(** [download].  Replies outside ASCII, and file names and directories that
    are not plain ASCII names, are not modelled. *)
Definition download (file_name : str) (decompress : bool) (output_dir : str)
  (progress_cb : bool) : M client unit :=
  sock <- FileClient.is_connected ;;
  if negb sock then ret tt
  else
    try_except
      (FileClient.sendall (encode ("GET FILE " +++ file_name +++ nl)) ;;
       data <- FileClient.recv 1024 ;;
       if negb (PyStr.is_ascii (decode data)) then stuck
       else
         let line := Py.strip (decode data) in
         if PyStr.startswith "ERROR" line then raise (mkExn FileNotFound line)
         else
           let parts := Py.split line in
           p0 <- index parts 0 ;;
           if negb (String.eqb p0 "READY") || negb (List.length parts =? 2)
           then raise (mkExn ErrorDuringDownload
                         ("Unexpected response from server: " +++ line))
           else
             p1 <- index parts 1 ;;
             total_size <- int p1 ;;
             if negb (plain_name file_name && PyStr.is_ascii file_name
                      && PyStr.is_ascii output_dir)
             then stuck
             else
               makedirs output_dir ;;
               let output_path := Py.path_join output_dir file_name in
               (open_wb output_path ;;
                with_fuel (fun fuel =>
                  receive fuel output_path progress_cb total_size 0%Z)) ;;
               if decompress && PyStr.endswith ".zip" output_path
               then decompress_file output_path output_dir ;; remove output_path
               else ret tt)
      (fun e =>
         match exn_class e with
         | FileNotFound | ErrorDuringDownload => raise e
         | _ => raise (mkExn ErrorDuringDownload (exn_str e))
         end).

End Archive.

End Download.

(** ** Vocabulary of the async framer *)

(** The async dispatcher on the given lines, one after the other. *)
Fixpoint run_lines_async (self : FileServer) (ls : list bytes) : M world unit :=
  match ls with
  | [] => ret tt
  | l :: ls' =>
      Server._dispatch_command_async self (Py.strip (decode l)) ;;
      run_lines_async self ls'
  end.

(** What [readline] returns up to the end of a stream, without the
    newlines: the complete lines, and the bytes after the last newline when
    there are any. *)
Definition lines_read (s : bytes) : list bytes :=
  fst (lines_from [] s)
  ++ (if Py.is_empty (snd (lines_from [] s)) then [] else [snd (lines_from [] s)]).

(** A line [readline] returns within the default limit of the stream
    reader, with or without its newline. *)
Definition within_limit (l : bytes) : bool := (Z.of_nat (Py.len l) <? 65536)%Z.

(** A computation that neither reads the stream reader nor depends on it. *)
Definition keeps_stream {A} (m : M world A) : Prop :=
  forall w i b,
    m (set_rbuf b (set_inbound i w))
    = (fst (m w), set_rbuf b (set_inbound i (snd (m w)))).

(** ** Chunking *)

Lemma firstn_empty_inv (n : nat) (l : bytes) :
  0 < n -> Py.is_empty (firstn n l) = true -> l = [].
Proof.
  intros Hn H. destruct n as [|n]; [inversion Hn|].
  destruct l as [|x l]; [reflexivity|discriminate].
Qed.
Lemma stdout_roundTrace (s : Snapshot) :
  stdout (roundTrace s) =
  headerLine
  :: podsLines (podsAnswer s)
  ++ namespacesLines (namespacesAnswer s)
  ++ nodesLines (nodesAnswer s)
  ++ eventsLines (eventsAnswer s)
  ++ pvcsLines (pvcsAnswer s)
  ++ detailLine
  :: podLines "default" "alpine-deployment-548dbddc9b-dnq9r" (podAnswer s)
  ++ [separatorLine].
Proof.
  unfold roundTrace.
  repeat (cbn [stdout app]; rewrite ?stdout_app, ?stdout_Stdout).
  reflexivity.
Qed.

Lemma sleptTotal_app (t1 t2 : list Action) :
  sleptTotal (t1 ++ t2) = (sleptTotal t1 + sleptTotal t2)%Z.
Proof.
  induction t1 as [|a t1 IH]; [reflexivity|].
  destruct a; simpl; rewrite IH; lia.
Qed.

Lemma sleptTotal_Stdout (lines : list string) : sleptTotal (map Stdout lines) = 0%Z.
Proof. induction lines as [|l lines IH]; [reflexivity | exact IH]. Qed.

Lemma sleptTotal_roundTrace (s : Snapshot) : sleptTotal (roundTrace s) = (10 * Second)%Z.
Proof.
  unfold roundTrace.
  repeat (cbn [sleptTotal app]; rewrite ?sleptTotal_app, ?sleptTotal_Stdout).
  reflexivity.
Qed.

Lemma sleptTotal_roundsTrace
  (Cluster : Type) (clientset : Clientset Cluster) (n : nat) (c : Cluster) :
  sleptTotal (roundsTrace n clientset c) = (Z.of_nat n * (10 * Second))%Z.
Proof.
  revert c. induction n as [|n IH]; intro c; [reflexivity|].
  cbn [roundsTrace]. rewrite sleptTotal_app, sleptTotal_roundTrace, IH. lia.
Qed.

(** ** The counters, read back *)

(** X1.  Whatever the node list call answers (an error, no node, some
    nodes), [checkNodes] never writes the numeric line for zero nodes. *)
Theorem node_counter_never_prints_zero
  (Cluster : Type) (clientset : Clientset Cluster) (w : World Cluster) :
  exists lines : list string,
    checkNodes clientset w =
    (tt, {| cluster := snd (CoreV1_Nodes_List clientset ListOptions_zero (cluster w));
            trace := trace w ++ Api (ListCall ResNodes "" ListOptions_zero)
                       :: map Stdout lines |})
    /\ ~ In ("Cluster'da 0 node var" ++ nl)%string lines.
Proof.
  destruct w as [c t]. cbn [cluster trace].
  eexists. split; [apply checkNodes_run|].
  unfold nodesLines.
  destruct (CoreV1_Nodes_List clientset ListOptions_zero c) as [[[items] [e|]] c1];
    cbn [fst snd Items].
  - intros [E|[]]. discriminate E.
  - destruct items as [|x rest].
    + intros [E|[]]. discriminate E.
    + intros [E|[]].
      change ("Cluster'da 0 node var" ++ nl)%string
        with ("Cluster'da " ++ fmt_d 0 ++ " node var" ++ nl)%string in E.
      apply append_inv_head in E.
      apply append_inv_tail in E.
      apply fmt_d_inj in E. discriminate E.
Qed.

(** X2.  The count can be read back from what a counter writes: when two
    successful runs of the same counter, against any two servers, write the
    same text, the two lists have the same length.  This holds for the pod,
    namespace, node, event and claim counters. *)
Theorem count_line_determines_count
  (Cluster Cluster' : Type) (clientset : Clientset Cluster) (clientset' : Clientset Cluster')
  (c : Cluster) (c' : Cluster') :
  (forall pods pods' cl cl',
      CoreV1_Pods_List clientset "" ListOptions_zero c = (pods, None, cl) ->
      CoreV1_Pods_List clientset' "" ListOptions_zero c' = (pods', None, cl') ->
      stdout (trace (snd (checkPods clientset (start c))))
      = stdout (trace (snd (checkPods clientset' (start c')))) ->
      length (Items pods) = length (Items pods'))
  /\ (forall namespaces namespaces' cl cl',
         CoreV1_Namespaces_List clientset ListOptions_zero c = (namespaces, None, cl) ->
         CoreV1_Namespaces_List clientset' ListOptions_zero c' = (namespaces', None, cl') ->
         stdout (trace (snd (checkNamespaces clientset (start c))))
         = stdout (trace (snd (checkNamespaces clientset' (start c')))) ->
         length (Items namespaces) = length (Items namespaces'))
  /\ (forall nodes nodes' cl cl',
         CoreV1_Nodes_List clientset ListOptions_zero c = (nodes, None, cl) ->
         CoreV1_Nodes_List clientset' ListOptions_zero c' = (nodes', None, cl') ->
         stdout (trace (snd (checkNodes clientset (start c))))
         = stdout (trace (snd (checkNodes clientset' (start c')))) ->
         length (Items nodes) = length (Items nodes'))
  /\ (forall events events' cl cl',
         CoreV1_Events_List clientset "" ListOptions_zero c = (events, None, cl) ->
         CoreV1_Events_List clientset' "" ListOptions_zero c' = (events', None, cl') ->
         stdout (trace (snd (checkEvents clientset (start c))))
         = stdout (trace (snd (checkEvents clientset' (start c')))) ->
         length (Items events) = length (Items events'))
  /\ (forall pvcs pvcs' cl cl',
         CoreV1_PersistentVolumeClaims_List clientset "" ListOptions_zero c
         = (pvcs, None, cl) ->
         CoreV1_PersistentVolumeClaims_List clientset' "" ListOptions_zero c'
         = (pvcs', None, cl') ->
         stdout (trace (snd (checkPersistentVolumeClaims clientset (start c))))
         = stdout (trace (snd (checkPersistentVolumeClaims clientset' (start c')))) ->
         length (Items pvcs) = length (Items pvcs')).
Proof.
  unfold start. repeat split.
  - intros pods pods' cl cl' H H' E.
    rewrite !checkPods_run, H, H' in E. cbn [snd trace Datatypes.app stdout listPods listNamespaces listNodes listEvents
           listPersistentVolumeClaims] in E.
    rewrite !stdout_Stdout in E. unfold podsLines in E. cbn [fst snd] in E.
    injection E as E. apply append_inv_tail in E.
    now apply fmt_d_inj.
  - intros nss nss' cl cl' H H' E.
    rewrite !checkNamespaces_run, H, H' in E. cbn [snd trace Datatypes.app stdout listPods listNamespaces listNodes listEvents
           listPersistentVolumeClaims] in E.
    rewrite !stdout_Stdout in E. unfold namespacesLines in E. cbn [fst snd] in E.
    injection E as E. apply append_inv_tail in E.
    now apply fmt_d_inj.
  - intros [items] [items'] cl cl' H H' E.
    rewrite !checkNodes_run, H, H' in E. cbn [snd trace Datatypes.app stdout listPods listNamespaces listNodes listEvents
           listPersistentVolumeClaims] in E.
    rewrite !stdout_Stdout in E. unfold nodesLines in E. cbn [fst snd Items] in E.
    cbn [Items].
    destruct items as [|x rest], items' as [|x' rest']; try reflexivity;
      try (injection E as E; discriminate E).
    injection E as E. apply append_inv_tail in E.
    now apply fmt_d_inj.
  - intros evs evs' cl cl' H H' E.
    rewrite !checkEvents_run, H, H' in E. cbn [snd trace Datatypes.app stdout listPods listNamespaces listNodes listEvents
           listPersistentVolumeClaims] in E.
    rewrite !stdout_Stdout in E. unfold eventsLines in E. cbn [fst snd] in E.
    injection E as E. apply append_inv_tail in E.
    now apply fmt_d_inj.
  - intros pvcs pvcs' cl cl' H H' E.
    rewrite !checkPersistentVolumeClaims_run, H, H' in E. cbn [snd trace Datatypes.app stdout listPods listNamespaces listNodes listEvents
           listPersistentVolumeClaims] in E.
    rewrite !stdout_Stdout in E. unfold pvcsLines in E. cbn [fst snd] in E.
    injection E as E _. apply append_inv_tail in E.
    now apply fmt_d_inj.
Qed.
(** * Full/empty and single-assignment variables of the pthreads runtime,
      and the string helpers of the runtime

    Sources: [runtime/include/threads-pthreads/chpl_cfg_threads.h] and
    [runtime/src/chpltypes.c].

    The header defines the access operations on sync and single variables
    as macros over a handful of runtime functions
    ([chpl_sync_lock], [chpl_sync_wait_full_and_lock], ...).  Each macro is
    embedded as a program in a small resumption monad: a program is a
    sequence of atomic calls, each call is a function of the calling task
    and of the shared variable, and a call that cannot proceed leaves the
    task suspended at that call, to be retried later. *)

From Stdlib Require Import ZArith List String Ascii Bool Lia.
Import ListNotations.

Open Scope string_scope.
Open Scope list_scope.
Open Scope Z_scope.

(** ** Tasks, mutexes, condition variables *)

Definition tid := nat.

(** [chpl_mutex_t]: free, held by a task, or unusable (destroyed or
    corrupt), in which case acquiring it fails. *)
Inductive chpl_mutex_t : Type :=
| MutexFree
| MutexHeld (owner : tid)
| MutexInvalid.

(** [chpl_condvar_t]: the tasks currently blocked on the condition
    variable. *)
Definition chpl_condvar_t : Type := list tid.

Definition waiting (t : tid) (cv : chpl_condvar_t) : bool :=
  existsb (Nat.eqb t) cv.

(** Error code of a failed lock acquisition ([pthread_mutex_lock] on an
    invalid mutex). *)
Definition EINVAL : Z := 22.

(** ** Observable events *)

Inductive condvar_id : Type := CondFull | CondEmpty.

Inductive event : Type :=
| EvAcquire
| EvRelease
| EvWait (c : condvar_id)
| EvBroadcast (c : condvar_id)
| EvError (msg : string) (lineno : Z) (filename : string)
| EvInternalError (msg : string).

(** The shared variable together with the log of what tasks did to it. *)
Record world (X : Type) : Type := mk_world {
  var : X;
  trace : list (tid * event)
}.
Arguments mk_world {X} _ _.
Arguments var {X} _.
Arguments trace {X} _.

Definition log {X : Type} (t : tid) (evs : list event) (w : world X) : world X :=
  mk_world (var w) (trace w ++ map (pair t) evs).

◆ Exercise directions ◆
Using only the entries above, output the line with "as macros over", the line with "sequence of atomic", and all lines between them, exactly as they stand.

◆ Solution to the problem ◆
    as macros over a handful of runtime functions
    ([chpl_sync_lock], [chpl_sync_wait_full_and_lock], ...).  Each macro is
    embedded as a program in a small resumption monad: a program is a
    sequence of atomic calls, each call is a function of the calling task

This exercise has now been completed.